Brief:
Please filter the entries for the word "destruct" and copy every line that has it.

BEGIN Records for the task

(* ===== verification/Pipeline.v ===== *)
(** The whole path of an order event: checkout (src/checkout.ts), relay
    (src/outbox/relay.ts), broker, consumer (src/messaging/consumer.ts), as a
    step relation on the database and the broker's queues.  RabbitMQ is a class
    with the documented behaviour of its quorum queues. *)
From S2P Require Import Prelude JsNumber Events Schema Sql Fixtures Checkout Publisher Relay Consumer.
From stdpp Require Import pretty relations.
#[local] Open Scope Z_scope.

(** ** The broker *)

(** [holds b q m]: queue [q] has a copy of [m], ready or handed out and not yet
    settled.  [accept m b]: the broker takes a publication to [EXCHANGE];
    [settle s m b]: a delivery of [m] from the work queue is acked or rejected.

    The laws idealise one point: dead-lettering loses nothing ([reject_keeps]).
    RabbitMQ moves a rejected message to the dead-letter exchange without
    confirms of its own unless the queue has the [at-least-once] strategy,
    which topology.ts does not ask for, so that a broker that fails during the
    move, or a missing dead-letter queue, could lose the message. *)
Class Broker := {
  bstate : Type;
  holds : bstate → string → message → Prop;
  accept : message → bstate → bstate;
  settle : settlement → message → bstate → bstate;
}.

Class BrokerLaws `{Broker} := {
  accept_routed : ∀ b m, m_key m = ROUTING_KEY_ORDER_PLACED → holds (accept m b) WORK_QUEUE m;
  accept_keeps : ∀ b m q m', holds b q m' → holds (accept m b) q m';
  accept_only : ∀ b m m', holds (accept m b) WORK_QUEUE m' → m' = m ∨ holds b WORK_QUEUE m';
  (** an ack removes that delivery, a reject without requeue moves it to the
      dead-letter queue, a requeue leaves it or, at the delivery limit, moves it *)
  settle_keeps : ∀ b s m m', holds b WORK_QUEUE m' → m' ≠ m → holds (settle s m b) WORK_QUEUE m';
  reject_keeps : ∀ b r m, holds b WORK_QUEUE m →
    holds (settle (Reject r) m b) WORK_QUEUE m ∨ holds (settle (Reject r) m b) DLQ m;
  settle_dlq : ∀ b s m m', holds b DLQ m' → holds (settle s m b) DLQ m';
  settle_only : ∀ b s m m', holds (settle s m b) WORK_QUEUE m' → holds b WORK_QUEUE m';
}.

(** ** Steps *)

Section pipeline.
Context `{PgText, EventLib, Broker}.

Record system := System { sdb : db; sbroker : bstate }.

Definition broker_takes (sent : list (string * message * pub_fate)) (b : bstate) : bstate :=
  foldl (λ b x, if taken x.2 then accept x.1.2 b else b) b sent.

Definition broker_settles (s : option settlement) (msg : message) (b : bstate) : bstate :=
  match s with Some s => settle s msg b | None => b end.

(** One attempt to buy, one pass of a relay, one delivery; each with any faults. *)
Inductive step : system → system → Prop :=
| step_checkout e h p pid bid φ t r t' d d' b :
    request_ok p pid bid → outbox d !! outbox_id e = None → int8 (seq_orders d + 1) = true →
    0 ≤ date e < 253402300800000 →
    checkout e h p φ t d = (r, t', d') → step (System d b) (System d' b)
| step_relay pub hook now n locked ret φ t r t' d d' b :
    relayOnce pub hook now n locked ret φ t d = (r, t', d') →
    step (System d b) (System d' (broker_takes (relay_sent pub hook n locked ret φ t d) b))
| step_deliver open msg red s φ t h t' d d' b :
    holds b WORK_QUEUE msg → handle open msg red s φ t d = (h, t', d') →
    step (System d b) (System d' (broker_settles (h_settled h) msg b)).

(** ** What the outbox row of an order looks like *)

Definition event_id (oid : Z) : string := eventIdFor "order.placed" (pretty oid).

(** [ev] announces order [oid]: accepted by the consumer, storable, with the
    total of the order. *)
Record announces (ev : order_placed_event) (oid : Z) (o : order_row) : Prop := {
  an_id : ev_eventId ev = event_id oid;
  an_order : od_orderId (ev_data ev) = pretty oid;
  an_buyer : bigint_in (od_buyerId (ev_data ev)) = Some (o_buyer_id o);
  an_valid : event_valid ev;
  an_storable : storable ev (event_id oid) (o_total_amount o);
}.

Definition row_announces (row : outbox_row) (ev : order_placed_event) (oid : Z) (o : order_row) : Prop :=
  announces ev oid o ∧ ob_type row = "order.placed" ∧ ob_payload row = event_json ev.

Definition receipted (oid : Z) (o : order_row) (d : db) : Prop :=
  ∃ rc, order_receipts d !! event_id oid = Some rc ∧ rc_order_id rc = pretty oid ∧
    bigint_in (rc_buyer_id rc) = Some (o_buyer_id o) ∧ rc_total_amount rc = o_total_amount o.

(** SHA-1 does not collide on the orders of the table. *)
Definition collision_free (d : db) : Prop := ∀ i j,
  is_Some (orders d !! i) → is_Some (orders d !! j) → event_id i = event_id j → i = j.

(** Where the announcement of an order is. *)
Definition accounted (s : system) (id : string) (row : outbox_row) (ev : order_placed_event) (oid : Z) (o : order_row) : Prop :=
  ob_published_at row = None ∨ holds (sbroker s) WORK_QUEUE (order_placed_message ev) ∨
  holds (sbroker s) DLQ (order_placed_message ev) ∨ receipted oid o (sdb s).

Record invariant (s : system) : Prop := {
  inv_db : db_ok (sdb s);
  (** every order has its row, and the announcement is somewhere *)
  inv_orders : ∀ oid o, orders (sdb s) !! oid = Some o → ∃ id row ev,
    outbox (sdb s) !! id = Some row ∧ row_announces row ev oid o ∧ accounted s id row ev oid o;
  (** every row is the row of an order *)
  inv_rows : ∀ id row, outbox (sdb s) !! id = Some row → ∃ ev oid o,
    orders (sdb s) !! oid = Some o ∧ row_announces row ev oid o;
  (** everything in the work queue announces an order *)
  inv_queue : ∀ m, holds (sbroker s) WORK_QUEUE m → ∃ ev oid o,
    orders (sdb s) !! oid = Some o ∧ announces ev oid o ∧ m = order_placed_message ev;
  (** a mark means a receipt, a receipt means an order *)
  inv_marks : ∀ eid, (eid, CONSUMER_NAME) ∈ processed_messages (sdb s) → ∃ oid o,
    orders (sdb s) !! oid = Some o ∧ eid = event_id oid ∧ receipted oid o (sdb s);
  inv_receipts : ∀ id rc, order_receipts (sdb s) !! id = Some rc → ∃ oid o,
    orders (sdb s) !! oid = Some o ∧ id = event_id oid ∧ receipted oid o (sdb s);
}.

(** ** Announcements *)

Context `{!PgTextLaws, !EventLibLaws, !BrokerLaws}.

Lemma announced_message row ev oid o msg :
  row_announces row ev oid o → row_message row = Ok msg → msg = order_placed_message ev.
Proof.
  intros (Ha & Ht & Hp) Hm. unfold row_message in Hm. rewrite Hp, Ht in Hm.
  unfold order_placed_message, ROUTING_KEY_ORDER_PLACED. destruct (an_valid _ _ _ Ha) as (_ & -> & _).
  cbn in Hm. by injection Hm.
Qed.

Lemma announced_parse ev oid o :
  announces ev oid o → m_content (order_placed_message ev) ≫= OrderPlacedSchema_parse = Some ev.
Proof. intros Ha. cbn. apply parse_event_json, Ha. Qed.

Lemma num_nonnegative_amount c q : 0 ≤ c → 0 < q → (∃ x, amount c q = Some x) →
  num_nonnegative (num_mul (num_of_cents c) (num_of_Z q)) = true.
Proof.
  intros Hc Hq [x Hx]. unfold amount in Hx.
  destruct (num_mul (num_of_cents c) (num_of_Z q)) as [m e| | |] eqn:Hm; try done.
  apply Z.leb_le. eapply num_mul_sign; [..|exact Hm].
  - intros m' e'. by apply rnd_sign.
  - intros m' e'. apply rnd_sign; lia.
Qed.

END Records for the task

Written solution:
  unfold order_placed_message, ROUTING_KEY_ORDER_PLACED. destruct (an_valid _ _ _ Ha) as (_ & -> & _).
  destruct (num_mul (num_of_cents c) (num_of_Z q)) as [m e| | |] eqn:Hm; try done.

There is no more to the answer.